#### Supplied records
(** The dates of a task of a cleaning week from epoch week 0 on, with day
    numbers as the choices of the fields allow them, in any time zone: they
    are counted from the date [week_start] returns, which is day
    [7 * week - 3] or the day before it. *)
Lemma task_dates (tz : Time.timezone) (days : day_columns) (st : db) (self : task)
    (cw : cleaningweek) :
  Task.cleaning_week st self = Ok cw ->
  0 <= cw_week cw ->
  0 <= schedule_weekday days (cw_schedule cw) <= 6 ->
  0 <= tasktemplate_start_days_before days (task_template self) <= 6 ->
  0 <= tasktemplate_end_days_after days (task_template self) <= 6 ->
  Time.valid_date (7 * cw_week cw + 9) = true ->
  exists monday,
    monday = 7 * cw_week cw - 3 + Time.ahead tz ((7 * cw_week cw - 3) * 86400) / 86400
    /\ CleaningWeek.week_start tz cw = Ok monday
    /\ CleaningWeek.assignment_date tz days cw
       = Ok (monday + schedule_weekday days (cw_schedule cw))
    /\ Task.start_date tz days st self
       = Ok (monday + schedule_weekday days (cw_schedule cw)
             - tasktemplate_start_days_before days (task_template self))
    /\ Task.end_date tz days st self
       = Ok (monday + schedule_weekday days (cw_schedule cw)
             + tasktemplate_end_days_after days (task_template self)).
Proof.
  intros Hcw Hw Hwd Hs He Hv.
  set (monday := 7 * cw_week cw - 3
                 + Time.ahead tz ((7 * cw_week cw - 3) * 86400) / 86400).
  assert (Hm : 7 * cw_week cw - 4 <= monday <= 7 * cw_week cw - 3).
  { unfold monday. destruct (ahead_days tz ((7 * cw_week cw - 3) * 86400)) as [-> | ->]; lia. }
  assert (V : forall d, -10 <= d <= 7 * cw_week cw + 9 -> Time.valid_date d = true).
  { intros d Hd. apply (valid_date_between d _ Hv). unfold Time.date_min. lia. }
  assert (Hstart : CleaningWeek.week_start tz cw = Ok monday).
  { unfold CleaningWeek.week_start. rewrite epoch_week_to_monday_shift. cbv zeta.
    fold monday. now rewrite (V monday) by lia. }
  exists monday. split; [reflexivity|]. split; [exact Hstart|].
  unfold CleaningWeek.assignment_date, Task.start_date, Task.end_date.
  rewrite Hcw. cbn [bind]. rewrite Hstart.
  unfold CleaningWeek.week_start in Hstart. rewrite Hstart.
  cbn [bind]. unfold Time.add_days.
  rewrite (V (monday + schedule_weekday days (cw_schedule cw))) by lia.
  cbn [bind].
  rewrite (V (monday + schedule_weekday days (cw_schedule cw)
              + - tasktemplate_start_days_before days (task_template self))) by lia.
  rewrite (V (monday + schedule_weekday days (cw_schedule cw)
              + tasktemplate_end_days_after days (task_template self))) by lia.
  repeat split.
Qed.
(** * MapOps: the map helpers of [src/map.ts]

    A shallow embedding of the five exported functions of [src/map.ts]
    ([transformMap], [filterMap], [transformMapAsync], [allSettledMap],
    [getOrDefault]) together with the fragment of the JavaScript runtime
    they rely on: the insertion-ordered [Map], [Array.from] with a mapping
    callback, [Array.prototype.filter], promises, [Promise.all],
    [Promise.allSettled], [async] functions and [await]. *)

From stdpp Require Import base tactics option list strings.

(** ** The JavaScript [Map]

    A [Map] keeps its entries in insertion order and its keys unique.  It is
    modelled by the list of its entries, in iteration order; key equality
    (SameValueZero in the runtime) is decidable equality on [K]. *)

Section JSMap.
Context {K : Type} `{EqDecision K}.

(** [map.set(key, value)]: an existing key keeps its position and gets the
    new value, a new key is appended. *)
Fixpoint Map_set {V} (m : list (K * V)) (key : K) (value : V) : list (K * V) :=
  match m with
  | [] => [(key, value)]
  | (k, v) :: m' =>
      if decide (k = key) then (k, value) :: m'
      else (k, v) :: Map_set m' key value
  end.

(** [map.has(key)]. *)
Fixpoint Map_has {V} (m : list (K * V)) (key : K) : bool :=
  match m with
  | [] => false
  | (k, _) :: m' => if decide (k = key) then true else Map_has m' key
  end.

(** [map.get(key)]; [None] is the [undefined] returned for a missing key. *)
Fixpoint Map_get {V} (m : list (K * V)) (key : K) : option V :=
  match m with
  | [] => None
  | (k, v) :: m' => if decide (k = key) then Some v else Map_get m' key
  end.

(** [map.keys()] in iteration order. *)
Definition Map_keys {V} (m : list (K * V)) : list K := m.*1.

(** [new Map(iterable)]: the pairs are [set] one after the other. *)
Definition Map_new {V} (pairs : list (K * V)) : list (K * V) :=
  foldl (λ m '(k, v), Map_set m k v) [] pairs.

(** The representation invariant of a [Map]: no key occurs twice. *)
Definition Map_wf {V} (m : list (K * V)) : Prop := NoDup (Map_keys m).
End JSMap.

(** ** Computations

    A synchronous piece of JavaScript is a state transformer over the
    [world] that may complete normally or throw.  The world holds the [Map]
    object the functions receive (it is shared with the caller, who may keep
    a mutable reference to it) and the state [W] that the caller's callbacks
    read and write. *)

Inductive completion (E A : Type) : Type :=
  | Normal (a : A)
  | Throw (e : E).
Arguments Normal {E A} a.
Arguments Throw {E A} e.

Record world (K V W : Type) : Type :=
  World { map_obj : list (K * V); user : W }.
Arguments World {K V W} map_obj user.
Arguments map_obj {K V W} w.
Arguments user {K V W} w.

Definition JS (K V W E A : Type) : Type :=
  world K V W → world K V W * completion E A.

Definition JS_ret {K V W E A} (a : A) : JS K V W E A := λ w, (w, Normal a).

Definition JS_bind {K V W E A B}
    (f : A → JS K V W E B) (c : JS K V W E A) : JS K V W E B :=
  λ w, match c w with
       | (w', Normal a) => f a w'
       | (w', Throw e) => (w', Throw e)
       end.

Global Instance JS_mret {K V W E} : MRet (JS K V W E) := @JS_ret K V W E.
Global Instance JS_mbind {K V W E} : MBind (JS K V W E) := @JS_bind K V W E.

(** A caller-supplied callback: it sees and changes the caller's state only,
    never the [Map] object, and completes normally or throws.  Since no
    callback changes the map while it is being iterated, traversing the live
    iterator [map.entries()] and traversing the list of entries read at the
    start of the traversal visit the same entries. *)
Definition callback (W E A : Type) : Type := W → W * completion E A.

(** A callback that has no effect and never throws. *)
Definition total {W E A} (a : A) : callback W E A := λ u, (u, Normal a).

Section Sync.
Context {K V W E : Type} `{EqDecision K}.

Local Abbreviation JS := (JS K V W E).
Lemma loaded_key_is_the_parsed_rsa_key_witness :
  exists (keyPath : string) (b : list byte) (block : pem_Block),
    filepath_Abs demo_host "pkcs8.pem" = Ok keyPath /\
    ioutil_ReadFile demo_host keyPath = Ok b /\
    pem_Decode demo_host b = Some block /\
    ((Type_ block = "RSA PRIVATE KEY" /\
      x509_ParsePKCS1PrivateKey demo_host (Bytes block) = Ok (pk_key demo_key)) \/
     (Type_ block = "PRIVATE KEY" /\
      x509_ParsePKCS8PrivateKey demo_host (Bytes block) = Ok (rsa_key (pk_key demo_key)))).
Proof.
  apply (loaded_key_is_the_parsed_rsa_key demo_host "pkcs8.pem" demo_key).
  vm_compute. reflexivity.
Defined.

Lemma unsupported_key_panics_witness :
  exists msg : string,
    NewPrivateKeyFromPemFile demo_host "ec.pem" = Panics msg /\
    NewClient demo_host
      {| BizID := "a00e36c5"; Endpoint := "https://rest.baas.alipay.com";
         TenantID := "tenant"; AccessID := "access"; AccessKey := "ec.pem";
         Account := "alice"; MyKmsKeyID := "kms" |} [] = Panics msg.
Proof.
  apply (unsupported_key_panics demo_host
           {| BizID := "a00e36c5"; Endpoint := "https://rest.baas.alipay.com";
              TenantID := "tenant"; AccessID := "access"; AccessKey := "ec.pem";
              Account := "alice"; MyKmsKeyID := "kms" |} []
           "/etc/antchain/ec.pem" (list_byte_of_string "/etc/antchain/ec.pem")
           {| Type_ := "EC PRIVATE KEY"; Bytes := [] |});
    [vm_compute; reflexivity..|].
  left. split; discriminate.
Defined.
Lemma descriptor_has_three_port_mappings_witness :
  let w := set_stdin ["9090"; ""; "15683"] empty_world in
  Forall (λ l, plain_port l = true) (stdin w) ∧
  (∃ w', get_user_config w = Returned ("9090", "1883", "15683") w') ∧
  yaml_port_mappings (compose_file_content "9090" "1883" "15683") =
  Some ["9090:8080"; "1883:1883"; "15683:5683/udp"].
Proof.
  assert (Hl : Forall (λ l, plain_port l = true)
                 (stdin (set_stdin ["9090"; ""; "15683"] empty_world)))
    by (repeat constructor).
  assert (Hg : get_user_config (set_stdin ["9090"; ""; "15683"] empty_world) =
               Returned ("9090", "1883", "15683")
                 (world_of (get_user_config (set_stdin ["9090"; ""; "15683"] empty_world))))
    by (vm_compute; reflexivity).
  split; [exact Hl |]. split; [eexists; exact Hg |].
  destruct (descriptor_has_three_port_mappings "9090" "1883" "15683") as (_ & _ & T).
  exact (T _ _ Hl Hg).
Defined.

(** C6 as stated fails: the ports are written between double quotes
    without escaping.  The answer [1" #] at the HTTP prompt is gathered as
    it is, and the first entry of the descriptor then reads ["1" #:8080"]:
    in YAML the scalar 1 and a comment.  The descriptor has an entry with
    no internal port, and none mapping the gathered port against 8080. *)
Lemma quote_in_port_cuts_the_mapping :
  let port := "1" +:+ dq +:+ " #" in
  let descriptor := compose_file_content port "1883" "5683" in
  (∃ w', get_user_config (set_stdin [port; ""; ""] empty_world) =
         Returned (port, "1883", "5683") w') ∧
  no_newline port = true ∧
  lines descriptor !! 7%nat = Some ("      - " +:+ dq +:+ "1" +:+ dq +:+ " #:8080" +:+ dq) ∧
  yaml_port_mappings descriptor = Some ["1"; "1883:1883"; "5683:5683/udp"] ∧
  yaml_port_mappings descriptor ≠ Some [port +:+ ":8080"; "1883:1883"; "5683:5683/udp"].
Proof.
  cbv zeta. split; [eexists; vm_compute; reflexivity |].
  split; [reflexivity |]. split; [vm_compute; reflexivity |].
  split; [vm_compute; reflexivity |]. vm_compute. discriminate.
Qed.

(** A text with a line break in it would add entries of its own; no line
    read by [input] is such a text. *)
Example line_break_would_inject :
  let injected := "1:1" +:+ dq +:+ nl +:+ "      - " +:+ dq +:+ "2" in
  no_newline injected = false ∧
  port_mappings (compose_file_content injected "1883" "5683") =
  ["1:1"; "2:8080"; "1883:1883"; "5683:5683/udp"].
Proof. vm_compute. split; reflexivity. Qed.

#### Activity
Only the lines from the one holding "by (vm_compute; reflexivity)." to the end of the listing are to be written out, word for word.

#### Output of the task
    by (vm_compute; reflexivity).
  split; [exact Hl |]. split; [eexists; exact Hg |].
  destruct (descriptor_has_three_port_mappings "9090" "1883" "15683") as (_ & _ & T).
  exact (T _ _ Hl Hg).
Defined.

(** C6 as stated fails: the ports are written between double quotes
    without escaping.  The answer [1" #] at the HTTP prompt is gathered as
    it is, and the first entry of the descriptor then reads ["1" #:8080"]:
    in YAML the scalar 1 and a comment.  The descriptor has an entry with
    no internal port, and none mapping the gathered port against 8080. *)
Lemma quote_in_port_cuts_the_mapping :
  let port := "1" +:+ dq +:+ " #" in
  let descriptor := compose_file_content port "1883" "5683" in
  (∃ w', get_user_config (set_stdin [port; ""; ""] empty_world) =
         Returned (port, "1883", "5683") w') ∧
  no_newline port = true ∧
  lines descriptor !! 7%nat = Some ("      - " +:+ dq +:+ "1" +:+ dq +:+ " #:8080" +:+ dq) ∧
  yaml_port_mappings descriptor = Some ["1"; "1883:1883"; "5683:5683/udp"] ∧
  yaml_port_mappings descriptor ≠ Some [port +:+ ":8080"; "1883:1883"; "5683:5683/udp"].
Proof.
  cbv zeta. split; [eexists; vm_compute; reflexivity |].
  split; [reflexivity |]. split; [vm_compute; reflexivity |].
  split; [vm_compute; reflexivity |]. vm_compute. discriminate.
Qed.

(** A text with a line break in it would add entries of its own; no line
    read by [input] is such a text. *)
Example line_break_would_inject :
  let injected := "1:1" +:+ dq +:+ nl +:+ "      - " +:+ dq +:+ "2" in
  no_newline injected = false ∧
  port_mappings (compose_file_content injected "1883" "5683") =
  ["1:1"; "2:8080"; "1883:1883"; "5683:5683/udp"].
Proof. vm_compute. split; reflexivity. Qed.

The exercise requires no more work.